La morale est de ce point de vue évolutif à la fois relative puisque relativement pertinente à un moment de l'évolution mais elle peut toucher à une forme d'absolu si nous devenons conscient de ce qui trace sa relativité. En effet dès lors que nous considérons que le processus non duel de production et de destruction sert une manifestation de plus en plus élaborée et intégratrice de la conscience, la morale a à la fois un principe et en même temps entre de plus en plus consciemment dans un flux de transformations incessantes jusqu'à sembler dépassée. La morale biblique à travers le décalogue avait peut-être déjà perçu quelque chose de cela : par exemple elle affirme "Tu ne tueras pas" et non "Tu ne dois pas tuer", le commandement est un horizon futur car il est admis que dans les circonstances actuelles, il est difficile de ne pas tuer.


Leibniz a dans ses essais de théodicée une image riche de sens. On peut comparer la vie à un fleuve avec des bateaux qui quittent le quai pour se laisser porter par lui. La force du fleuve portera à sa vitesse plus facilement les bateaux de faible poids. Les bateaux qui ont un gros poids ont davantage d'inertie et mettront plus de temps à atteindre la vitesse d'écoulement du fleuve. Le Mal pourrait être comparé alors à une question d'inertie.

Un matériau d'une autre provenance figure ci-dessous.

(** C24: the text of an OBJECT IDENTIFIER round-trips: from the contents of an OID
    with 64-bit components CBS_asn1_oid_to_text makes its dotted decimal text
    with a terminating zero (unless an allocation fails), and from this text
    CBB_add_asn1_oid_from_text appends the same contents. *)
Theorem OID_text_roundtrip v vs : 0 <= v < 2 ^ 64 -> u64s vs ->
  (forall d a, appends d a (CBB_add_asn1_oid_from_text a (oid_text v vs)) (Some (oid_bytes (v :: vs)))) /\
  (forall loc s, exists o s', CBS_asn1_oid_to_text loc (oid_bytes (v :: vs)) s = Some (o, s') /\
     (o = None \/ o = Some (oid_text v vs ++ [0])) /\
     ((forall k n, alloc_ok k n = true) -> len (oid_text v vs) < size_max ->
        o = Some (oid_text v vs ++ [0]))).
Proof.
  intros Hv Hvs. split; [intros d a; by apply oid_from_text_appends|]. intros loc s.
  unfold CBS_asn1_oid_to_text. rewrite parse_oid by done.
  destruct (build_or_cleanup s loc 32 _ _ ltac:(unfold size_max; platform; lia)
    (oid_to_text_appends (S loc) loc v vs Hv Hvs)) as (o & s2 & E & Ho & Hok).
  destruct (with_local_run loc _ _ _ _ E) as [s3 E3]. exists o, s3. split_and!; [exact E3 | done |].
  intros Hal Hl. apply Hok; [done|]. rewrite len_app. change (len [0]) with 1. lia.
Qed.

(** * SET OF *)

(** Lexicographic order on the encodings. *)
Fixpoint lex_le (a b : list Z) : Prop :=
  match a, b with
  | [], _ => True
  | _, [] => False
  | x :: a, y :: b => x < y \/ (x = y /\ lex_le a b)
  end.

Lemma ztake_cons {X} n (x : X) l : 0 < n -> ztake n (x :: l) = x :: ztake (n - 1) l.
Proof. intros Hn. unfold ztake. replace (Z.to_nat n) with (S (Z.to_nat (n - 1))) by lia. done. Qed.

Lemma compare_cons x a y b : compare_set_of_element (x :: a) (y :: b) =
  if x <? y then -1 else if y <? x then 1 else compare_set_of_element a b.
Proof.
  unfold compare_set_of_element. rewrite !len_cons. pose proof (len_nonneg a). pose proof (len_nonneg b).
  set (m := if len a <? len b then len a else len b).
  assert (Hm : (if len a + 1 <? len b + 1 then len a + 1 else len b + 1) = m + 1) by (subst m; zcases; lia).
  assert (0 <= m) by (subst m; zcases; lia).
  rewrite Hm, !ztake_cons, Z.add_simpl_r by lia. cbn [OPENSSL_memcmp].
  destruct (x <? y); [done|]. destruct (y <? x); [done|]. subst m. zcases; try lia; done.
Qed.
Lemma compare_nil_l y b : compare_set_of_element [] (y :: b) = -1.
Proof.
  unfold compare_set_of_element. rewrite len_cons. change (len []) with 0. pose proof (len_nonneg b).
  zcases; try lia; done.
Qed.
Lemma compare_nil_r x a : compare_set_of_element (x :: a) [] = 1.
Proof.
  unfold compare_set_of_element. rewrite len_cons. change (len []) with 0. pose proof (len_nonneg a).
  zcases; try lia; done.
Qed.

Elargissons ce que suggère Leibniz à notre perspective. Ceux qui sont à bord d'un bateau dont l'inertie le maintient derrière auraient tort de proclamer leur conduite comme le modèle à suivre même si en un sens pour eux cette conduite reste appropriée. Autrement dit du point de vue évolutif nous devons accepter tout ce qui compose le courant de la vie. Rien n'est contre l'évolution puisque ce qui semble indiquer son impasse est précisément ce qui peut susciter son avancée. L'attitude non duelle dont parle Arnaud Desjardins est donc bien intégrée dans une perspective qui met en avant l'évolution de la conscience. Mais plus la conscience sera ouverte au principe évolutif plus elle agira justement dans le courant de la manifestation de la non dualité ici et maintenant. Alors la relativisation de la morale dans une perspective non duelle et évolutive est alors paradoxalement compatible avec son ancrage dans l'absolu. La morale est une structure mentale essentielle de la culture humaine mais qui a plusieurs figures au cours de l'histoire et qui au fil de l'évolution devient de plus en plus souple au point qu'elle se dissoudra certainement dans l'action de l'évolution de la conscience devenant pleinement consciente.